Henry told the pilgrims that being salt and light is embedded in being agents of reconciliation --not of division -- in the world. In the world, "some are unduly penalized while some are unduly privileged," he said.
"All of us are co-responsible to God."
Californian Noelia Sousa agreed with Henry and said, "Bishop Henry opened a great vision that we have to open our minds to what actually is going on in the world."
The 47-year-old agreed with Henry's comment on terrorism again when the bishop related such to Ireland's experience.
"Totally I agree. We cannot solve anything with war.
"We have to get to the bottom of why all this is happening."

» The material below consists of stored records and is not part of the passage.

Lemma prepared_spec count zeroing b :
  wf b → 0 <= count → length_ b + count <= Cap b →
  let b' := prepared count zeroing b in
  wf b' ∧ contents b' = contents b ∧ length_ b' = length_ b ∧ Cap b' = Cap b ∧
  start b' + length_ b' + count <= Cap b'.
Proof.
  intros Hwf Hc Hle b'. subst b'. wf_facts Hwf. unfold prepared.
  destruct (Z.ltb_spec (Cap b - (start b + length_ b)) count).
  - destruct zeroing.
    + destruct (CompactAndZero_wf b Hwf) as [??]. split_and!; try done; unfold Cap in *; simpl;
        rewrite ?len_clear_range; pose proof (len_moved b); unfold Cap in *; lia.
    + destruct (Compact_wf b Hwf) as [??]. split_and!; try done; unfold Cap in *; simpl;
        pose proof (len_moved b); unfold Cap in *; lia.
  - split_and!; try done; lia.
Qed.

(** [wf_widen]: extend the live region of [b] by [count] elements of an array [d] that agrees
    with [b]'s above the new end. *)
Lemma wf_widen b d count :
  wf b → len d = Cap b → 0 <= count → start b + length_ b + count <= Cap b →
  (length_ b + count = 0 → start b = 0) →
  zero_from (Z.max (highWater b) (start b + length_ b + count)) d →
  wf (MkBuffer d (start b) (length_ b + count)
       (Z.max (highWater b) (start b + length_ b + count))).
Proof.
  intros Hwf Hd Hc Hle He Hz. wf_facts Hwf. constructor; unfold Cap in *; simpl; try lia. exact Hz.
Qed.

Lemma Append_ok b xs :
  wf b → len xs <> 0 → length_ b + len xs <= Cap b →
  let b1 := prepared (len xs) false b in
  Append (Outside xs) b = (Returned tt,
    MkBuffer (copy_at (start b1 + length_ b1) xs (data b1)) (start b1) (length_ b1 + len xs)
      (Z.max (highWater b1) (start b1 + length_ b1 + len xs))).
Proof.
  intros Hwf Hne Hle b1. wf_facts Hwf. pose proof (len_nonneg xs).
  destruct (prepared_spec (len xs) false b) as (Hwf1 & _ & Hl1 & Hc1 & Hfit); [done|lia|done|].
  fold b1 in Hwf1, Hl1, Hc1, Hfit. wf_facts Hwf1.
  unfold Append. go_step by done. simpl.
  destruct (Z.eqb_spec (len xs) 0); [done|]. int_simpl.
  destruct (Z.ltb_spec (Cap b) (length_ b + len xs)); [lia|].
  assert (go_when (Cap b - (start b + length_ b) <? len xs) Compact b = (Returned tt, b1)) as Hp.
  { unfold b1, prepared. destruct (_ <? _); [by apply Compact_ok | done]. }
  go_step by (apply Hp). go_step by done. int_simpl. go_step by (apply check_slice_ok; lia).
  go_step by done. go_step by done. go_step by done. rewrite raiseHighWater_eq.
  unfold set_highWater, set_length, set_data; simpl. int_simpl.
  by rewrite Z.add_assoc.
Qed.

Lemma grow_ok b count z :
  wf b → 0 <= count → length_ b + count <= Cap b →
  let b1 := prepared count z b in
  let s := start b1 + length_ b1 in
  grow count z b = (Returned (View s count count),
    MkBuffer (if z then clear_range zero s (s + count) (data b1) else data b1) (start b1)
      (length_ b1 + count) (Z.max (highWater b1) (s + count))).
Proof.
  intros Hwf Hc Hle b1 s. wf_facts Hwf.
  destruct (prepared_spec count z b) as (Hwf1 & _ & Hl1 & Hc1 & Hfit); [done..|].
  fold b1 in Hwf1, Hl1, Hc1, Hfit. wf_facts Hwf1.
  unfold grow. go_step by done. destruct (Z.ltb_spec count 0); [lia|]. int_simpl.
  destruct (Z.ltb_spec (Cap b) (length_ b + count)); [lia|].
  assert (go_when (Cap b - (start b + length_ b) <? count)
    (if z then CompactAndZero else Compact) b = (Returned tt, b1)) as Hp.
  { unfold b1, prepared. destruct (_ <? _); [|done].
    destruct z; [by apply CompactAndZero_ok | by apply Compact_ok]. }
  go_step by (apply Hp). go_step by done. int_simpl. go_step by done. fold s.
  destruct z; simpl.
  - go_step by (apply clear_slice_ok; unfold Cap, s in *; simpl; lia).
    go_step by (apply raiseHighWater_eq).
    go_step by (apply check_slice_ok; unfold Cap, s in *; simpl; rewrite ?len_clear_range; lia).
    int_simpl. unfold mret, GoM_ret. rewrite Z.add_simpl_l. done.
  - go_step by done. go_step by (apply raiseHighWater_eq).
    go_step by (apply check_slice_ok; unfold Cap, s in *; simpl; lia).
    int_simpl. unfold mret, GoM_ret. rewrite Z.add_simpl_l. done.
Qed.

(** ** The abstract deque

    The methods a caller can apply, and what each promises about the live elements; [None] is a
    panic. *)
Inductive op :=
| OAppend (xs : list T)
| OGrowAndZero (count : Z)
| OConsume (count : Z)
| OConsumeAndZero (count : Z)
| OConsumeRight (count : Z)
| OConsumeRightAndZero (count : Z)
| OTruncate (n : Z)
| OTruncateAndZero (n : Z)
| OReset
| OResetAndZero
| OCompact
| OCompactAndZero.

Definition run_op (o : op) : M unit :=
  match o with
  | OAppend xs => Append (Outside xs)
  | OGrowAndZero count => _ ← GrowAndZero count; mret ()
  | OConsume count => Consume count
  | OConsumeAndZero count => ConsumeAndZero count
  | OConsumeRight count => ConsumeRight count
  | OConsumeRightAndZero count => ConsumeRightAndZero count
  | OTruncate n => Truncate n
  | OTruncateAndZero n => TruncateAndZero n
  | OReset => Reset
  | OResetAndZero => ResetAndZero
  | OCompact => Compact
  | OCompactAndZero => CompactAndZero
  end.

Definition in_range (n : Z) (l : list T) : bool := (0 <=? n) && (n <=? len l).

Definition spec_op (capacity : Z) (o : op) (l : list T) : option (list T) :=
  match o with
  | OAppend xs => if len l + len xs <=? capacity then Some (l ++ xs) else None
  | OGrowAndZero n =>
      if (0 <=? n) && (len l + n <=? capacity) then Some (l ++ replicate (Z.to_nat n) zero)
      else None
  | OConsume n | OConsumeAndZero n => if in_range n l then Some (drop (Z.to_nat n) l) else None
  | OConsumeRight n | OConsumeRightAndZero n =>
      if in_range n l then Some (take (Z.to_nat (len l - n)) l) else None
  | OTruncate n | OTruncateAndZero n => if in_range n l then Some (take (Z.to_nat n) l) else None
  | OReset | OResetAndZero => Some []
  | OCompact | OCompactAndZero => Some l
  end.

(** A request whose sum with the capacity is an [int]. *)
Definition op_fits (capacity : Z) (o : op) : Prop :=
  match o with
  | OAppend xs => capacity + len xs <= maxInt
  | OGrowAndZero n => minInt <= n ∧ capacity + n <= maxInt
  | _ => True
  end.

(** [refines_op b o]: running [o] on [b] does what the deque does, or panics and changes
    nothing. *)
Definition refines_op b (o : op) : Prop :=
  match spec_op (Cap b) o (contents b) with
  | Some l => ∃ b', run_op o b = (Returned tt, b') ∧ wf b' ∧ contents b' = l ∧ Cap b' = Cap b
  | None => ∃ msg, run_op o b = (Panicked msg, b)
  end.

Lemma in_range_spec b n : wf b → in_range n (contents b) = true ↔ 0 <= n <= length_ b.
Proof.
  intros Hwf. unfold in_range. rewrite andb_true_iff, !Z.leb_le, len_contents by done. done.
Qed.

(** The six removals: an array [d] zero above the mark and the elements [s, s+n) of it. *)
Lemma refines_narrow b o n msg d s k :
  wf b →
  (0 <= n <= length_ b →
     run_op o b = (Returned tt, MkBuffer d (norm s k) k (highWater b)) ∧
     len d = Cap b ∧ zero_from (highWater b) d ∧ 0 <= s ∧ 0 <= k ∧
     s + k <= start b + length_ b ∧ Some (sub d s (s + k)) = spec_op (Cap b) o (contents b)) →
  (¬ (0 <= n <= length_ b) →
     spec_op (Cap b) o (contents b) = None ∧ run_op o b = (Panicked msg, b)) →
  refines_op b o.
Proof.
  intros Hwf Hok Hbad. unfold refines_op.
  destruct (decide (0 <= n <= length_ b)) as [Hn|Hn].
  - destruct (Hok Hn) as (Hrun & Hd & Hz & Hs & Hk & Hle & <-).
    destruct (wf_narrow b d s k) as [Hwf' Hc]; [done..|]. eauto.
  - destruct (Hbad Hn) as [-> Hp]. eauto.
Qed.

Lemma spec_out b n (x : option (list T)) :
  wf b → ¬ (0 <= n <= length_ b) → (if in_range n (contents b) then x else None) = None.
Proof.
  intros Hwf Hn. destruct (in_range n (contents b)) eqn:He; [|done].
  by apply in_range_spec in He.
Qed.

Lemma spec_in {A} b n (x y : A) :
  wf b → 0 <= n <= length_ b → (if in_range n (contents b) then x else y) = x.
Proof. intros Hwf Hn. by rewrite (proj2 (in_range_spec b n Hwf) Hn). Qed.

Lemma refines_consume b n : wf b → refines_op b (OConsume n) ∧ refines_op b (OConsumeAndZero n).
Proof.
  intros Hwf. wf_facts Hwf. split.
  - eapply (refines_narrow b _ n _ (data b) (start b + n) (length_ b - n)); [done| |]; intros Hn.
    + split_and!; try (unfold Cap in *; lia); [by apply Consume_ok|exact (wf_zero _ Hwf)|].
      simpl. rewrite spec_in by done. f_equal. unfold contents. rewrite <- sub_drop by lia.
      f_equal; lia.
    + simpl. rewrite spec_out by done. split; [done|]. unfold Consume.
      apply bind_panicked. by apply checkCount_bad.
  - eapply (refines_narrow b _ n _ (clear_range zero (start b) (start b + n) (data b))
      (start b + n) (length_ b - n)); [done| |]; intros Hn.
    + split_and!; try (unfold Cap in *; lia);
        [by apply ConsumeAndZero_ok | apply len_clear_range |
         apply zero_from_clear; [exact (wf_zero _ Hwf) | unfold Cap in *; lia..] |].
      simpl. rewrite spec_in by done. f_equal. unfold contents. rewrite <- sub_drop by lia.
      rewrite sub_clear_disjoint by (unfold Cap in *; lia). f_equal; lia.
    + simpl. rewrite spec_out by done. split; [done|]. unfold ConsumeAndZero.
      apply bind_panicked. by apply checkCount_bad.
Qed.

Lemma refines_truncate b n : wf b → refines_op b (OTruncate n) ∧ refines_op b (OTruncateAndZero n).
Proof.
  intros Hwf. wf_facts Hwf. split.
  - eapply (refines_narrow b _ n _ (data b) (start b) n); [done| |]; intros Hn.
    + split_and!; try (unfold Cap in *; lia); [by apply Truncate_ok|exact (wf_zero _ Hwf)|].
      simpl. rewrite spec_in by done. f_equal. apply sub_take; lia.
    + simpl. rewrite spec_out by done. split; [done|]. unfold Truncate.
      apply bind_panicked. by apply checkCount_bad.
  - eapply (refines_narrow b _ n _
      (clear_range zero (start b + n) (start b + length_ b) (data b)) (start b) n);
      [done| |]; intros Hn.
    + split_and!; try (unfold Cap in *; lia);
        [by apply TruncateAndZero_ok | apply len_clear_range |
         apply zero_from_clear; [exact (wf_zero _ Hwf) | unfold Cap in *; lia..] |].
      simpl. rewrite spec_in by done. f_equal.
      rewrite sub_clear_disjoint by (unfold Cap in *; lia). apply sub_take; lia.
    + simpl. rewrite spec_out by done. split; [done|]. unfold TruncateAndZero.
      apply bind_panicked. by apply checkCount_bad.
Qed.

Lemma refines_consume_right b n :
  wf b → refines_op b (OConsumeRight n) ∧ refines_op b (OConsumeRightAndZero n).
Proof.
  intros Hwf. wf_facts Hwf. destruct (decide (0 <= n <= length_ b)) as [Hn|Hn].
  - destruct (refines_truncate b (length_ b - n) Hwf) as [Ht1 Ht2].
    unfold refines_op in *. simpl in *. rewrite spec_in in Ht1, Ht2 by (done || lia).
    rewrite !spec_in by done. rewrite len_contents by done.
    rewrite ConsumeRight_ok, ConsumeRightAndZero_ok by done. done.
  - unfold refines_op; simpl. rewrite !spec_out by done.
    split; eexists; apply bind_panicked; by apply checkCount_bad.
Qed.

Lemma append_fits b xs :
  wf b → length_ b + len xs <= Cap b →
  ∃ b', Append (Outside xs) b = (Returned tt, b') ∧ wf b' ∧
    contents b' = contents b ++ xs ∧ Cap b' = Cap b.
Proof.
  intros Hwf Hle. wf_facts Hwf. pose proof (len_nonneg xs).
  destruct (decide (len xs = 0)) as [Hnil|Hne].
  { apply len_0_nil in Hnil as ->. exists b. rewrite app_nil_r. done. }
  destruct (prepared_spec (len xs) false b) as (Hwf1 & Hc1 & Hl1 & Hcap1 & Hfit1); [done|lia|done|].
  wf_facts Hwf1. eexists. split; [by apply Append_ok|]. split_and!.
  - apply wf_widen; try lia; [done | by rewrite len_copy_at |].
    apply zero_from_copy; unfold Cap in *; try lia.
    eapply zero_from_mono; [exact (wf_zero _ Hwf1) | lia].
  - rewrite <- Hc1. unfold contents; simpl. rewrite Z.add_assoc.
    apply sub_copy_append; unfold Cap in *; lia.
  - rewrite <- Hcap1. unfold Cap. simpl. by rewrite len_copy_at.
Qed.

Lemma refines_append b xs :
  wf b → Cap b + len xs <= maxInt → refines_op b (OAppend xs).
Proof.
  intros Hwf Hfit. wf_facts Hwf. pose proof (len_nonneg xs). unfold refines_op. simpl.
  rewrite len_contents by done.
  destruct (Z.leb_spec (length_ b + len xs) (Cap b)) as [Hle|Hgt]; [by apply append_fits|].
  exists "buffer: append would exceed capacity". unfold Append. go_step by done. simpl.
  destruct (Z.eqb_spec (len xs) 0); [lia|]. int_simpl.
  destruct (Z.ltb_spec (Cap b) (length_ b + len xs)); [done|lia].
Qed.

Lemma refines_grow_zero b n :
  wf b → minInt <= n → Cap b + n <= maxInt → refines_op b (OGrowAndZero n).
Proof.
  intros Hwf Hmin Hfit. wf_facts Hwf. unfold refines_op. simpl. rewrite len_contents by done.
  unfold GrowAndZero.
  destruct (Z.leb_spec 0 n) as [Hn|Hn]; simpl.
  - destruct (Z.leb_spec (length_ b + n) (Cap b)) as [Hle|Hgt].
    + destruct (prepared_spec n true b) as (Hwf1 & Hc1 & Hl1 & Hcap1 & Hfit1); [done|lia|done|].
      wf_facts Hwf1. eexists. split; [by go_step by (by apply grow_ok)|]. split_and!.
      * apply wf_widen; try lia; [done | by rewrite len_clear_range |].
        apply zero_from_clear; unfold Cap in *; try lia.
        eapply zero_from_mono; [exact (wf_zero _ Hwf1) | lia].
      * rewrite <- Hc1. unfold contents; simpl. set (b1 := prepared n true b) in *.
        rewrite Z.add_assoc. rewrite <- (take_drop (Z.to_nat (length_ b1))
          (sub _ (start b1) (start b1 + length_ b1 + n))).
        rewrite <- sub_take, <- sub_drop by lia.
        rewrite sub_clear_disjoint, sub_clear_inside by (unfold Cap in *; lia).
        do 2 f_equal. lia.
      * rewrite <- Hcap1. unfold Cap. simpl. by rewrite len_clear_range.
    + exists "buffer: grow would exceed capacity". apply bind_panicked. unfold grow.
      go_step by done. destruct (Z.ltb_spec n 0); [lia|]. int_simpl.
      destruct (Z.ltb_spec (Cap b) (length_ b + n)); [done|lia].
  - exists "buffer: negative grow". apply bind_panicked. unfold grow. go_step by done.
    by destruct (Z.ltb_spec n 0); [|lia].
Qed.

In his talk, Henry also underlined how Christian discipleship is a call towards being healers and reconcilers for others.
"The Lord will ask us how we served the interest of widows, orphans and foreigners, he said.
Illustrating the divide between the upper class and the lower class, he criticized NAFTA, saying, "In North America, we want to buy cheap and sell up.
"I am not so sure if we are being altruistic with the way we deal with the people (of the south)."
The bishop also told how poor Albertans suffer the same plight of marginalization by its provincial government.
The G-8 summit was held last month in his diocese, and he criticized "the IMF, which forces poor nations to take away money for health and education in order to service their international debts.
"We have made the economy idolatrous gods," said the bishop.
"If we are to be agents of reconciliation, we have to address this."
And he urged the pilgrims, "Please be salt and light of the world and do not be afraid."
Prior to Henry's talk, participants in the catechesis, mostly from the U.S. and Mexico, with a scattering from Montreal, divided into groups of six and reflected on their experiences of the sacrament of Reconciliation.
Some said, "It is difficult to admit one's sin to oneself, how much more to tell them to somebody else?"
Others mentioned how it makes them feel better when they are able to articulate what was bothering them.
Some of the pilgrims regard reconciliation as coming home to God, just like in the parable of the prodigal son.
With a prayerful atmosphere, the sharing led to Henry's reflection and ended with the celebration of the Holy Eucharist.